____ Task data

(* ===== verification/KwctlMain.v ===== *)
(** * From the command line of kwctl to its commands

    Models [main] of [crates/kwctl/src/main.rs] up to the call of each command, with the
    places where the commands read their arguments: [config/verification.rs],
    [config/sources.rs], [config/pull_and_run.rs], [config/policy_definition.rs] and
    [cli/bench.rs]; and [completions.rs]. The commands themselves are in [PullCommand],
    [KwctlSettings], [KwctlRun], [Annotate], [Inspect], [Manifest], [VapScaffold],
    [AdmissionScaffold], [PolicyStore] and [StoreArchive]: an [Invocation] is what they are called with.

    An argument is read before its command runs, where the code may read it later: reading has
    no effect but a panic, which is [None]. *)

From S2P Require Import Prelude RustStr Request Config Fetcher Sources Registry Verify Metadata.
From S2P Require Import Clap KwctlCli CommandLine KwctlRun KwctlSettings PolicyStore Annotate.
From S2P Require Import Inspect AdmissionScaffold Manifest PullCommand.

(** ** Arguments of several commands *)

Definition verification_args (m : ArgMatches) : option VerificationArgs :=
  keys ← get_many KString m "verification-key";
  annotations ← get_many KString m "verification-annotation";
  cert_email ← get_many KString m "cert-email";
  cert_oidc_issuer ← get_many KString m "cert-oidc-issuer";
  github_owner ← get_many KString m "github-owner";
  github_repo ← get_many KString m "github-repo";
  config_path ← get_one KString m "verification-config-path";
  Some {| va_keys := keys; va_annotations := annotations; va_cert_email := cert_email;
          va_cert_oidc_issuer := cert_oidc_issuer; va_github_owner := github_owner;
          va_github_repo := github_repo; va_config_path := config_path |}.

Definition remote_args (m : ArgMatches) : option RemoteArgs :=
  sources_path ← get_one KString m "sources-path";
  docker_config_json_path ← get_one KString m "docker-config-json-path";
  verification ← verification_args m;
  sigstore_trust_config ← get_one KPath m "sigstore-trust-config";
  Some {| rem_sources_path := sources_path; rem_docker_config_json_path := docker_config_json_path;
          rem_verification := verification; rem_sigstore_trust_config := sigstore_trust_config |}.

Definition no_verification : VerificationArgs :=
  {| va_keys := None; va_annotations := None; va_cert_email := None; va_cert_oidc_issuer := None;
     va_github_owner := None; va_github_repo := None; va_config_path := None |}.

(** The commands that only need [remote_server_options]. *)
Definition registry_args (m : ArgMatches) : option RemoteArgs :=
  sources_path ← get_one KString m "sources-path";
  docker_config_json_path ← get_one KString m "docker-config-json-path";
  Some {| rem_sources_path := sources_path; rem_docker_config_json_path := docker_config_json_path;
          rem_verification := no_verification; rem_sigstore_trust_config := None |}.

(** [get_one::<bool>(id).unwrap_or(&false)] *)
Definition flag_or_false (m : ArgMatches) (id : string) : option bool :=
  b ← get_one KBool m id; Some (default false b).

(** [get_one(id).unwrap()] and [get_one(id).expect(..)] *)
Definition expect_one (m : ArgMatches) (id : string) : option string := mjoin (get_one KString m id).

(** ** [kwctl run] and [kwctl bench] *)

(** What [parse_policy_definitions] and [PolicyDefinition::from_cli] read. *)
Record DefinitionArgs := {
  da_uri : string;
  da_settings_path : option string;
  da_settings_json : option string;
  da_execution_mode : option string;
  da_allow_context_aware : bool;
  da_raw : bool;
  da_allowed_host_capabilities : list string;
}.

Definition definition_args (m : ArgMatches) : option DefinitionArgs :=
  uri ← expect_one m "uri_or_sha_prefix_or_yaml_file";
  settings_path ← get_one KString m "settings-path";
  settings_json ← get_one KString m "settings-json";
  execution_mode ← get_one KString m "execution-mode";
  allow_context_aware ← flag_or_false m "allow-context-aware";
  raw ← flag_or_false m "raw";
  allowed_host_capabilities ← get_many KString m "allowed-host-capabilities";
  Some {| da_uri := uri; da_settings_path := settings_path; da_settings_json := settings_json;
          da_execution_mode := execution_mode; da_allow_context_aware := allow_context_aware;
          da_raw := raw; da_allowed_host_capabilities := default [] allowed_host_capabilities |}.

(** The names are those of the serialization of [PolicyExecutionMode]. *)
Definition execution_modes : list PolicyExecutionMode := [KubewardenWapc; Opa; OpaGatekeeper; Wasi; Ferricel].

Definition new_policy_execution_mode_from_str (name : string) : result PolicyExecutionMode string :=
  match list_find (λ mode, PolicyExecutionMode_to_string mode = name) execution_modes with
  | Some (_, mode) => Ok mode
  | None =>
      Err ("Unknown policy execution mode " +:+ dquote +:+ name +:+ dquote +:+ ". Valid values are " +:+
           join ", " ((λ mode, dquote +:+ PolicyExecutionMode_to_string mode +:+ dquote) <$> execution_modes))
  end.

________

* Task to complete: Every line in the data above that contains the word "where" should be copied.

* Response box:
    places where the commands read their arguments: [config/verification.rs],
    An argument is read before its command runs, where the code may read it later: reading has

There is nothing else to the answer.